Financial services and fintech FDI capital expenditure jumped 7% year-on-year to $692.8m in 2020, while the number of projects increased from 51 to 56 and the number of jobs created rose from 892 to 1053, according to FT-owned greenfield data monitor fDi Markets.

This flurry of activity has continued into 2021, with the number of jobs created already at 1032 across 29 projects as of end-July, with a total capital expenditure of $467m.

“Prior to Covid-19, a lot of supportive [fintech] initiatives and regulations had already been issued or were in late-stage planning,” says Abdulwahid Alulama, a corporate and mergers and acquisitions partner at law firm White & Case. “So, what has happened during the pandemic has been a take-up and an acceleration of the work that had been done beforehand.”

Government-led efforts include the Emirates Blockchain Strategy 2021, which was launched three years ago with the aim of shifting 50% of transactions, including e-payment services, to blockchain by the end of this year.

The country’s National Artificial Intelligence (AI) Strategy 2031, meanwhile, seeks to develop an integrated system that employs AI across the UAE including financial services. A minister of state for AI was appointed in 2017.

The UAE’s main financial free zones, the Dubai International Financial Centre (DIFC) and the Abu Dhabi Global Market, have both established fintech sandboxes to allow start-ups to test products and services in a controlled environment under regulatory supervision, as well as establishing accelerator programmes and partnerships. Start-ups can apply for funding from a $544m innovation fund to develop their platforms.

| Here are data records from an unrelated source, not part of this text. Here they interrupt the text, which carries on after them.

(** The diff of the interval [time] of process [pid]: made already, or still
    in the twin. *)
Definition notice_for (pg : page) (pid time : Z) : option write_notice :=
  find_wn pid time 0 (wn_list pg pid) ≫= wn_lookup pg.

Definition diff_for (pg : page) (pid time : Z) : option (list Z) :=
  w ← notice_for pg pid time;
  match wn_diff w with
  | Some (_, d) => Some d
  | None => diff_create (p_mem pg) <$> p_twin pg
  end.

(** Every diff fits in a message, made or not. *)
Record diffs_fit (pg : page) : Prop := {
  df_made : forall pid w a d, w ∈ wn_list pg pid -> wn_diff w = Some (a, d) ->
    wn_size w = diff_bytes d /\ 4 + diff_bytes d <= MTU;
  df_twin : forall t, p_twin pg = Some t ->
    length (p_mem pg) = length t /\ 4 * Z.of_nat (length t) + 12 <= MTU /\ p_prot pg <> PROT_NONE
}.

Lemma diff_for_fits pg pid time d : diffs_fit pg -> diff_for pg pid time = Some d -> 4 + diff_bytes d <= MTU.
Proof.
  intros [Fm Ft] H. unfold diff_for in H. destruct (notice_for pg pid time) as [w|] eqn:E; [|done]. cbn in H.
  unfold notice_for in E. destruct (find_wn _ _ _ _) as [r|] eqn:Er; [|done]. cbn in E.
  apply find_wn_pos in Er as (i & x & -> & Hx). rewrite wn_lookup_list in E. cbn in E. rewrite Hx in E. injection E as ->.
  destruct (wn_diff w) as [[a d']|] eqn:Ed.
  - injection H as ->. apply (Fm pid w a d); [by eapply list_elem_of_lookup_2|done].
  - destruct (p_twin pg) as [t|] eqn:Et; [|done]. injection H as <-. destruct (Ft t eq_refl) as (Hl & Hm & _).
    pose proof (diff_bytes_le (p_mem pg) t Hl). lia.
Qed.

Data aggregation and payments

“Dubai and Abu Dhabi are starting to become hotspots for a lot of new businesses focused on digital banking, data aggregation and payment platforms,” says Mr Alulama. Dubai accounted for 80% of the projects destined for the country last year, while the UK was the top source country for projects, followed by the US and India.

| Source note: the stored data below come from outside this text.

Lemma script_ordered p : 0 <= p < n -> ordered p (script n p).
Proof.
  intros Hp. unfold script.
  assert (Hlt : forall i j, 0 <= i < j -> j < n -> j <> p -> pair_key p i < pair_key p j)
    by (intros i j Hi Hj Hne; by destruct (pair_key_lt p i j Hp Hi Hj)).
  apply StronglySorted_app_2.
  - intros c d Hc Hd. apply list_elem_of_bind in Hc as (i & Hc & Hi), Hd as (j & Hd & Hj).
    apply elem_of_seqZ in Hi, Hj.
    assert (partner c = i) by (apply elem_of_cons in Hc as [->|Hc]; [done|by apply list_elem_of_singleton in Hc as ->]).
    assert (partner d = j) by (apply elem_of_cons in Hd as [->|Hd]; [done|by apply list_elem_of_singleton in Hd as ->]).
    pose proof (Hlt i j ltac:(lia) ltac:(lia) ltac:(lia)). pose proof (second_range p c). pose proof (second_range p d).
    unfold key. subst. lia.
  - apply (ordered_pairs p Connect Accept); [done| |apply seqZ_sorted; [lia|]; intros; apply Hlt; lia].
    intros i Hi. apply elem_of_seqZ in Hi. split_and!; [done..|by rewrite second_lt by (cbn; lia)|by rewrite second_lt by (cbn; lia)].
  - apply (ordered_pairs p Accept Connect); [done| |apply seqZ_sorted; [lia|]; intros; apply Hlt; lia].
    intros i Hi. apply elem_of_seqZ in Hi. split_and!; [done..|by rewrite second_gt by (cbn; lia)|by rewrite second_gt by (cbn; lia)].
Qed.

(** ** What is left of a sequence *)
Definition inv (st : system) : Prop :=
  forall p, if decide (0 <= p < n) then exists pre, script n p = pre ++ st p else st p = [].

Lemma inv_suffix st p c l : inv st -> st p = c :: l -> 0 <= p < n /\ exists pre, script n p = pre ++ c :: l.
Proof. intros I E. specialize (I p). rewrite E in I. by case_decide. Qed.

Lemma ordered_inv p pre c l : ordered p (pre ++ c :: l) ->
  (forall d, d ∈ pre -> key p d < key p c) /\ (forall d, d ∈ l -> key p c < key p d).
Proof.
  induction pre as [|x pre IH]; cbn; intros H; apply StronglySorted_inv in H as [H Hx]; rewrite Forall_forall in Hx.
  - split; [intros d Hd; by apply elem_of_nil in Hd|done].
  - destruct (IH H) as [H1 H2]. split; [|done]. intros d Hd. apply elem_of_cons in Hd as [->|Hd]; [|by apply H1].
    apply Hx, elem_of_app. right. by left.
Qed.

(** The calls that are left are those that do not come before the next. *)
Lemma left_iff st p c l d : inv st -> st p = c :: l -> d ∈ script n p ->
  (key p d < key p c -> done_with st p d) /\ (d ∈ st p -> d = c \/ key p c < key p d).
Proof.
  intros I E Hd. destruct (inv_suffix st p c l I E) as (Hp & pre & Es).
  pose proof (script_ordered p Hp) as Ho. rewrite Es in Ho. destruct (ordered_inv p pre c l Ho) as [H1 H2].
  split.
  - intros Hk Hin. rewrite E in Hin. apply elem_of_cons in Hin as [->|Hin]; [lia|]. specialize (H2 d Hin). lia.
  - rewrite E. intros Hin. apply elem_of_cons in Hin as [->|Hin]; [by left|right; by apply H2].
Qed.

(** ** Somebody can always go on *)
Section Progress.
Context (st : system) (K : Z).
Context (I : inv st).

(** Nobody is before the pair [K]. *)
Context (Hmin : forall q c l, st q = c :: l -> K <= pair_key q (partner c)).

Lemma early_reached q c : c ∈ script n q -> key q c <= 2 * K -> reached st q c.
Proof.
  intros Hc Hk. unfold reached. destruct (st q) as [|d l] eqn:E; [right; unfold done_with; rewrite E; apply not_elem_of_nil|].
  destruct (decide (c ∈ st q)) as [Hin|Hn]; [|by right]. left.
  destruct (proj2 (left_iff st q d l c I E Hc) Hin) as [->|Hlt]; [done|exfalso].
  pose proof (Hmin q d l E). pose proof (second_range q d). unfold key in *. lia.
Qed.

Lemma everyone_created p q : 0 <= p < n -> 0 <= q < n -> p <> q -> pair_key p q = K -> created st p.
Proof.
  intros Hp Hq Hpq HK. destruct (decide (p = 0)) as [->|Hn]; [by left|right].
  apply early_reached; [apply script_calls; cbn; lia|]. unfold key. rewrite second_gt by (cbn; lia). cbn [partner].
  unfold pair_key in *. nia.
Qed.

(** Where a process is in the pair [K]: before, between or after its calls. *)
Lemma pair_position q p (c1 c2 : call) : 0 <= q < n -> 0 <= p < n -> p <> q -> pair_key q p = K ->
  partner c1 = p -> partner c2 = p -> second q c1 = 0 -> second q c2 = 1 ->
  (exists l, st q = c1 :: l) \/ (done_with st q c1 /\ exists l, st q = c2 :: l) \/ (done_with st q c1 /\ done_with st q c2).
Proof.
  intros Hq Hp Hne HK P1 P2 S1 S2.
  assert (In1 : c1 ∈ script n q) by (apply script_calls; [done|rewrite P1; lia]).
  assert (In2 : c2 ∈ script n q) by (apply script_calls; [done|rewrite P2; lia]).
  destruct (early_reached q c1 In1) as [Hh|Hd1]; [unfold key; rewrite P1, S1; lia| |].
  - left. destruct (st q) as [|x l]; [done|]. injection Hh as ->. by exists l.
  - right. destruct (decide (c2 ∈ st q)) as [Hin|]; [left|by right]. split; [done|].
    destruct (st q) as [|d l] eqn:E; [by apply elem_of_nil in Hin|]. exists l. f_equal.
    rewrite <- E in Hin. destruct (proj2 (left_iff st q d l c2 I E In2) Hin) as [->|Hlt]; [done|exfalso].
    pose proof (Hmin q d l E) as Hd. pose proof (second_range q d) as Hs.
    destruct (left_iff st q d l c1 I E In1) as [_ H1].
    assert (Hd1k : key q d <= key q c1) by (unfold key in *; rewrite ?P1, ?P2, ?S1, ?S2 in *; lia).
    destruct (decide (c1 = d)) as [->|Hcd]; [apply Hd1; rewrite E; by left|].
    assert (key q c1 <> key q d); [|unfold key in *; rewrite ?P1, ?P2, ?S1, ?S2 in *; lia].
    intros Ek. destruct (inv_suffix st q d l I E) as (_ & pre & Es).
    pose proof (script_ordered q Hq) as Ho. rewrite Es in Ho. destruct (ordered_inv q pre d l Ho) as [O1 O2].
    rewrite Es in In1. apply elem_of_app in In1 as [Hx|Hx]; [specialize (O1 _ Hx); lia|].
    apply elem_of_cons in Hx as [Hx|Hx]; [done|]. specialize (O2 _ Hx). lia.
Qed.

“There is a huge unbanked community in the UAE — many labours, for example, rely on cash — and a lot of investment has gone into creating platforms to serve that section of the population in areas such as money exchange platforms and remittances,” Mr Alulama adds. Start-ups such as Now Money, a smartphone-based remittance and banking app, have sought to tap this market.

Prior to Covid-19, a lot of supportive fintech initiatives and regulations had already been issued

Abdulwahid Alulama, White & Case

FDI into financial services this year includes Amazon Payment Services — an online payments processing service owned by US tech giant Amazon — investing in a fintech lab based in the DIFC. The US blockchain research and development firm Future FinTech is also investing in a new unit in Dubai, focused on crypto trading and asset management.

Notable deals last year include Saudi Arabian buy now, pay later platform Tamara opening an office in Dubai and UK business accelerator network Startupbootcamp establishing a new regional headquarters.

The Abraham Accords

The normalisation of relations between the UAE and Israel, following the signing of the Abraham Accords in August last year, represents another boost for the country’s financial services sector.

In January this year, Israeli fund manager Liquidity Capital put $100m behind the new office in Dubai to support investments across the Middle East, via a partnership with UAE-based Vault Investments.

“The impact [of the Abraham Accords] has been instantaneous. It’s really helped kickstart things, especially on the fintech side, where is Israel is such a big player,” Mr Alulama says.

US-based Icecap, which facilitates the trade of diamonds via non-fungible tokens, moved its global headquarters from Denver, Colorado to Dubai in May this year.

“The fact that the diamond industry [and related financial services] is coming to the UAE is directly related to the normalisation of relations with Israel,” he adds.

Further opportunities for fintechs have also been created by the awarding of licences for two new digital-only banks in the UAE — Zand and Al Maryah Community Bank — as well as sizeable recent digital investment by state-owned lenders such as Emirates NBD and First Abu Dhabi Bank. “At all levels there is a very strong push towards the development of technology [in the UAE] that not all countries have,” Mr Alulama says.